抄録
A 60-year-old man was admitted to Akita City Hospital because of unconsciousness on April 23, 1980. He had been treated as pneumonia and diabetes mellitus.
Physical examination disclosed rhonchi in the right lower lung, decreased deep tendon reflexes, and semicoma without pathological reflexes. Laboratory examination revealed; ESR, 38 mm/h, BJP (λ) in urine, positive, serum IgG concentration, 1,169 mg/dl, IgA 2,508 mg/dl, IgM 99 mg/dl. Serum electrophoresis showed two abnormal peaks in α2∼β and γ-region, and two M-components (IgA-κ, IgA-λ) were observed by immunoelectrophoreris. M. W of IgA-κ seemed to be larger than that of IgA-λ by immuno gel filtration study. Bone marrow aspiration study showed 140,000 nucleated cells/cmm with 10% plasma cells containing flaming and mitotic cells. On the 33rd Hospital day he died without improvements of conciousness.
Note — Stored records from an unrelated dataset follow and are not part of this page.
(* ===== verification/CrawlerMutex.v ===== *)
(** * The crawler with a shared map

    The invariant of [ConcurrentMutex] over every interleaving of its goroutines, the absence of
    deadlock, and a measure that every step decreases. *)
From S2P Require Import Prelude Graph Crawler.


Definition live (t : MutexThread) : bool := match th_pc t with Returned => false | _ => true end.

(** Number of unfinished goroutines that will call [Done] on goroutine [i]'s [WaitGroup]. *)
Definition live_child (i : nat) (t : MutexThread) : bool := live t && bool_decide (th_parent t = Some i).
Definition children (i : nat) (ts : list MutexThread) : nat := length (filter (λ t, live_child i t) ts).

(** URLs of the goroutines that are about to fetch. *)
Definition pending (ts : list MutexThread) : list string :=
  omap (λ t, match th_pc t with Fetching => Some (th_url t) | _ => None end) ts.

(** A link that some goroutine has still to look at. *)
Definition awaited (ts : list MutexThread) (y : string) : Prop :=
  ∃ i t, ts !! i = Some t ∧ (th_url t = y ∧ th_pc t = Locking ∨ ∃ us, th_pc t = Spawning us ∧ y ∈ us).

(** Goroutines and their [WaitGroup]s form a tree: the counter is the number of unfinished children, a
    child is younger than its parent, and a parent with an unfinished child has not passed [Wait]. *)
Record tree_inv (ts : list MutexThread) : Prop := {
  tr_wg : ∀ i t, ts !! i = Some t → th_wg t = children i ts;
  tr_parent : ∀ j t, ts !! j = Some t →
    match th_parent t with
    | None => j = 0%nat
    | Some i => (i < j)%nat ∧ (live t → ∃ p us, ts !! i = Some p ∧ th_pc p = Spawning us)
    end
}.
Autopsy findings were as follows; 1) tracheal cancer in the bifurcation (undifferentiated type), metastasizing to lymphonodes, lungs, thoracic and lumbar vertebrae. 2) hemorrhagic duodenal ulcer. 3) slightly diabetic changes. Histological study disclosed a pronounced plasma cell infiltration surrounding the mass of the neoplasm. Immunoenzymologic method revealed that plasma cells surrounding the tumor contained IgA-κ dominantly, but in the bone marrow without metastasis they had IgA-λ dominantly.